PROBLEM REQUIREMENTS: Extract the first line through the line containing "assert (Hin : In p (order" from the listing below, exactly as written.

MATERIALS PROVIDED:
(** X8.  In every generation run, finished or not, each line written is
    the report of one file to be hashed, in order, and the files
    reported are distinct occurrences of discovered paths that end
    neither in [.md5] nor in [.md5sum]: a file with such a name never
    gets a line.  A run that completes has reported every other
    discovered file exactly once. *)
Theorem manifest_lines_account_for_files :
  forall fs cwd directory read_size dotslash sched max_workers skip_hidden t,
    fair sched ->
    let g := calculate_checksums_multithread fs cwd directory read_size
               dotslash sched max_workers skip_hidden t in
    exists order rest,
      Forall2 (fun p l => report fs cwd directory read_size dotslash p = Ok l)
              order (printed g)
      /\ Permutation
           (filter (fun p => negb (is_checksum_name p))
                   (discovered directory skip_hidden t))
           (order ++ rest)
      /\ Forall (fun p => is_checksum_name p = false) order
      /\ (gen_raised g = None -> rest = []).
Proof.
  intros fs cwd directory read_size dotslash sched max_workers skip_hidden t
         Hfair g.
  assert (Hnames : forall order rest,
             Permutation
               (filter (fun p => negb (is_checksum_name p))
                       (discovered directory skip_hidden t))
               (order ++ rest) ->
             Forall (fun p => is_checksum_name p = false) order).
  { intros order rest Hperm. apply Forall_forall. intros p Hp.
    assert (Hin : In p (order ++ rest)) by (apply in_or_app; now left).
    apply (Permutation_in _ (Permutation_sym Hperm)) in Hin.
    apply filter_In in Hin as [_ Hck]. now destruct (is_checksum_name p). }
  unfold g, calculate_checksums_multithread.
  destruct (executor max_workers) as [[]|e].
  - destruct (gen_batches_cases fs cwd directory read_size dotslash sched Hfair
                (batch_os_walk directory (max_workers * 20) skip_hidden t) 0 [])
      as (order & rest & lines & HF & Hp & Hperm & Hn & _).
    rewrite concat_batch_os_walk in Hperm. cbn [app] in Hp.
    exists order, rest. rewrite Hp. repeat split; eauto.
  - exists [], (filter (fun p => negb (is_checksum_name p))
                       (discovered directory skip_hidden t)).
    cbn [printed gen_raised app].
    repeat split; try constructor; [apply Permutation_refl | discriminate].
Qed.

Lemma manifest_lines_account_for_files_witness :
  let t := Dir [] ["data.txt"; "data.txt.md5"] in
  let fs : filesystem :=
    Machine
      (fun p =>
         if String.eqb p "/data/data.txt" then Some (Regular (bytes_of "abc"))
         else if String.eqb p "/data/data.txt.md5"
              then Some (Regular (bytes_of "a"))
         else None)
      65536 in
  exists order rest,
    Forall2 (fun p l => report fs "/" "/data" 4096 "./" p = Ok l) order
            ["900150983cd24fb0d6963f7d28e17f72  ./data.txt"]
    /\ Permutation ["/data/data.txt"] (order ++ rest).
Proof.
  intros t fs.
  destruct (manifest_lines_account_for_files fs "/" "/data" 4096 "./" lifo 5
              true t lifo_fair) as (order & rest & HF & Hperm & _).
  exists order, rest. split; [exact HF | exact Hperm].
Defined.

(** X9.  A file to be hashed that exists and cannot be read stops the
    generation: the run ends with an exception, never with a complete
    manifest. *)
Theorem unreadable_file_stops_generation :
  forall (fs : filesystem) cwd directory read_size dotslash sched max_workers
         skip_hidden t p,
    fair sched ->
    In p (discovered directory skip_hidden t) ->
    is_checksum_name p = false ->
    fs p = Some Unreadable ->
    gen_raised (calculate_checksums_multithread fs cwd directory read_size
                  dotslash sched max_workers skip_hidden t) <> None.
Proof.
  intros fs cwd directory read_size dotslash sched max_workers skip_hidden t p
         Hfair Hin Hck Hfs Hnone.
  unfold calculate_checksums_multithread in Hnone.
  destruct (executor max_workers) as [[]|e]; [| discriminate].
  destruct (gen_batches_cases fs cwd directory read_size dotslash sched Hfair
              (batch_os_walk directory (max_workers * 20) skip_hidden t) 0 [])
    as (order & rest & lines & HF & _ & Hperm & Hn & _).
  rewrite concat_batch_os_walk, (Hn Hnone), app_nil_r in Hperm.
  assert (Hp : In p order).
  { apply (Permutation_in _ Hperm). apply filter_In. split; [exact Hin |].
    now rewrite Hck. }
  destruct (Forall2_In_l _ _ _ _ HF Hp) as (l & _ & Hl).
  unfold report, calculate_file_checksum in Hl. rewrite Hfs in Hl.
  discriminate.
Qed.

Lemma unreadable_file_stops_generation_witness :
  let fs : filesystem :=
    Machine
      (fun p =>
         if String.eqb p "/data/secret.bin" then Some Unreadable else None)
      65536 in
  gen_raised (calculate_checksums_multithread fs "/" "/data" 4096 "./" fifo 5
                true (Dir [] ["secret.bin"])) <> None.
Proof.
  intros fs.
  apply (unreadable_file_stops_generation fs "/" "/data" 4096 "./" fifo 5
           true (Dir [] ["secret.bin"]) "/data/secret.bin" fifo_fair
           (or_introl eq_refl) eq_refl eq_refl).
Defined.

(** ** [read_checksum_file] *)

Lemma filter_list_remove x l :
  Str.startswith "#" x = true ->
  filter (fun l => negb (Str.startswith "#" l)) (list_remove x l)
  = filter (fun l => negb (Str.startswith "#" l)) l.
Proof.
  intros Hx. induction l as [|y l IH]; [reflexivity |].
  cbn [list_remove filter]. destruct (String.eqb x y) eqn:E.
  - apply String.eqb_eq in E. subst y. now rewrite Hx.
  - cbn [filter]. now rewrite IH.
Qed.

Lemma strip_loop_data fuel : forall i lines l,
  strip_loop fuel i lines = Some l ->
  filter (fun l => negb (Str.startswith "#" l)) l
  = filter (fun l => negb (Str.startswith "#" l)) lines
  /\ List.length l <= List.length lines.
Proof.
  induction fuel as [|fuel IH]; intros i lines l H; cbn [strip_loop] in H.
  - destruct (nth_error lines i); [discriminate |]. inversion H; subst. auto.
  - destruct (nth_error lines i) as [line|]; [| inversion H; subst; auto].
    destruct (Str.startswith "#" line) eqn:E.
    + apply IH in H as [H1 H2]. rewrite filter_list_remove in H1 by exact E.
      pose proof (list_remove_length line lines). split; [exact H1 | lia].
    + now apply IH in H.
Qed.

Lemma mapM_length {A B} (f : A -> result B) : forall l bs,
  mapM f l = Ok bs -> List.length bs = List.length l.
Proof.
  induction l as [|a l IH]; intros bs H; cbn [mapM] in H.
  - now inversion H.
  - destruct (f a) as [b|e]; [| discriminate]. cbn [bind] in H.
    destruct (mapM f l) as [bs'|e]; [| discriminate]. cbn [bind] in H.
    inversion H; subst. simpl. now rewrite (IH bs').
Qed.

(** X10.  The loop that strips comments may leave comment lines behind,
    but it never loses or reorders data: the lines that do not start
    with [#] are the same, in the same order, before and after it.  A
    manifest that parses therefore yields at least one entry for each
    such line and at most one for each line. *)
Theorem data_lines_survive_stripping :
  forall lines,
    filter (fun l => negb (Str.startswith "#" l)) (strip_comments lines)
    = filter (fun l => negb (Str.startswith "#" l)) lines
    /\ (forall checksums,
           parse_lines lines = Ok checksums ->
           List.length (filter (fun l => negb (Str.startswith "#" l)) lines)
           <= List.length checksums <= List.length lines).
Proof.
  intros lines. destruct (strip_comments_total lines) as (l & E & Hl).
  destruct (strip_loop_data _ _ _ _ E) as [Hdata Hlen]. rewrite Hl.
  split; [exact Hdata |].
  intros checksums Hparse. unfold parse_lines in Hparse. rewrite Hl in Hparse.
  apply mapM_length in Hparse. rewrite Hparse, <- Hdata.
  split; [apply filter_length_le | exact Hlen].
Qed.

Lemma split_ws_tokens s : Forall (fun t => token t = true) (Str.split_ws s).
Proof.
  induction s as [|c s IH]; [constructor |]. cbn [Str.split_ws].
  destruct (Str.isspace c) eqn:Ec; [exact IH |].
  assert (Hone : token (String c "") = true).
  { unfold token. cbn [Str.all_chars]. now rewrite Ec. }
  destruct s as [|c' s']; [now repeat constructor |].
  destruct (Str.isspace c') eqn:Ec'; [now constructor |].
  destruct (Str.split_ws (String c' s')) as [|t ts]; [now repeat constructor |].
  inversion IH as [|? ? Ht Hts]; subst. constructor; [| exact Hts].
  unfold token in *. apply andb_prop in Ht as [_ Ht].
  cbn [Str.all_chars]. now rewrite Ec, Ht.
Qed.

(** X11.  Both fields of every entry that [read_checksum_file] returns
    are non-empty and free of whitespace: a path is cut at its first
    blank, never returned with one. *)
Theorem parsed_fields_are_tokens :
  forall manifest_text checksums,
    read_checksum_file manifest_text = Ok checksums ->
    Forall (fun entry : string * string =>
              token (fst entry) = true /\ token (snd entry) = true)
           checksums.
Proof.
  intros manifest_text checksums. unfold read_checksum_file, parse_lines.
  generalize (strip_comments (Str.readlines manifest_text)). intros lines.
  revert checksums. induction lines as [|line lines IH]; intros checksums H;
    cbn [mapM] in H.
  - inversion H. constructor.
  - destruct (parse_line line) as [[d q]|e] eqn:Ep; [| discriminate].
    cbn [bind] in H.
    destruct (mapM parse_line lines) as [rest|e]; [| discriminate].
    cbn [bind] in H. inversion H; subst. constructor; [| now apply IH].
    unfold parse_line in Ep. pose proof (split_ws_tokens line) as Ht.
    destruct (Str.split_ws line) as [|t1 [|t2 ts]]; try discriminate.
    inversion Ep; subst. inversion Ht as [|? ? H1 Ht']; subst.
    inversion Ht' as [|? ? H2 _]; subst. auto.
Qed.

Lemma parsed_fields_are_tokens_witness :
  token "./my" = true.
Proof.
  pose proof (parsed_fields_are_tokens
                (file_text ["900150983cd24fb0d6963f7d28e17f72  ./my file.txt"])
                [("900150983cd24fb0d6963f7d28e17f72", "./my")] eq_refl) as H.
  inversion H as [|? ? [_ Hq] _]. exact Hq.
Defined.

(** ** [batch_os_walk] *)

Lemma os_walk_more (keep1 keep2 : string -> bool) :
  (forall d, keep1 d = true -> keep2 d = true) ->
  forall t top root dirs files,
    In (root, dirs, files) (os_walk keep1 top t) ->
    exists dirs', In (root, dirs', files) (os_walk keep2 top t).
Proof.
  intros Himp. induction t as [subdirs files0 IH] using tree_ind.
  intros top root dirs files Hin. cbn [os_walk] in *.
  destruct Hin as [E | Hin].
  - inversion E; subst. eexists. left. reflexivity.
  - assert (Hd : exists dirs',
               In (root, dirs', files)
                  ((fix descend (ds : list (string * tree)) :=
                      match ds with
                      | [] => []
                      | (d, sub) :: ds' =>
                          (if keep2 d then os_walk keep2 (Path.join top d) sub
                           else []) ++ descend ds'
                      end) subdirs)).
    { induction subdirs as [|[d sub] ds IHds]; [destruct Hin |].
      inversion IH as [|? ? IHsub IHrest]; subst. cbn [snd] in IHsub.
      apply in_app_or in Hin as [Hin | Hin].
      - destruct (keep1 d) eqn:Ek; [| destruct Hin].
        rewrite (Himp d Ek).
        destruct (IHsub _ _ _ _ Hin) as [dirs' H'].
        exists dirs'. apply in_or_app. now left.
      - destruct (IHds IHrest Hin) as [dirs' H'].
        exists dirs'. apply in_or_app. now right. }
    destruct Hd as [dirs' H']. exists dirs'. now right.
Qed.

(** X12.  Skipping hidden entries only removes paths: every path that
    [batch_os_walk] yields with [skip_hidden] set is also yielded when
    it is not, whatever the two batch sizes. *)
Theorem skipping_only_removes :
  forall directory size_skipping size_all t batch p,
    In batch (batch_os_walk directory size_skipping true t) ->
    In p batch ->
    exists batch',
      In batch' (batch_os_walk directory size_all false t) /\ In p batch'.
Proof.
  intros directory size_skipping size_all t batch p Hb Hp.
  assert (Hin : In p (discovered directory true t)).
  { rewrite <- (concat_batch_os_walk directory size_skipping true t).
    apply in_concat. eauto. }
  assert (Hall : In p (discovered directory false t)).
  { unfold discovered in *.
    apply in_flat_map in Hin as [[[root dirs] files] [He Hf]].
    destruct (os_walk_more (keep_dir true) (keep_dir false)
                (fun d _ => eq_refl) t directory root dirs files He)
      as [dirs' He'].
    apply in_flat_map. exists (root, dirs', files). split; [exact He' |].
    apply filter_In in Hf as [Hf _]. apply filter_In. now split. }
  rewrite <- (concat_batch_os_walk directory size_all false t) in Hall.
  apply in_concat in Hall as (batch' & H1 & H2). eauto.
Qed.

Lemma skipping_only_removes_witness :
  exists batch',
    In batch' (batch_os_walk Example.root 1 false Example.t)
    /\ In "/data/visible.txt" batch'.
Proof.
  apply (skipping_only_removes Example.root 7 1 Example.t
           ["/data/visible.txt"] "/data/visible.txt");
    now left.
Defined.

RESPONSE:
(** X8.  In every generation run, finished or not, each line written is
    the report of one file to be hashed, in order, and the files
    reported are distinct occurrences of discovered paths that end
    neither in [.md5] nor in [.md5sum]: a file with such a name never
    gets a line.  A run that completes has reported every other
    discovered file exactly once. *)
Theorem manifest_lines_account_for_files :
  forall fs cwd directory read_size dotslash sched max_workers skip_hidden t,
    fair sched ->
    let g := calculate_checksums_multithread fs cwd directory read_size
               dotslash sched max_workers skip_hidden t in
    exists order rest,
      Forall2 (fun p l => report fs cwd directory read_size dotslash p = Ok l)
              order (printed g)
      /\ Permutation
           (filter (fun p => negb (is_checksum_name p))
                   (discovered directory skip_hidden t))
           (order ++ rest)
      /\ Forall (fun p => is_checksum_name p = false) order
      /\ (gen_raised g = None -> rest = []).
Proof.
  intros fs cwd directory read_size dotslash sched max_workers skip_hidden t
         Hfair g.
  assert (Hnames : forall order rest,
             Permutation
               (filter (fun p => negb (is_checksum_name p))
                       (discovered directory skip_hidden t))
               (order ++ rest) ->
             Forall (fun p => is_checksum_name p = false) order).
  { intros order rest Hperm. apply Forall_forall. intros p Hp.
    assert (Hin : In p (order ++ rest)) by (apply in_or_app; now left).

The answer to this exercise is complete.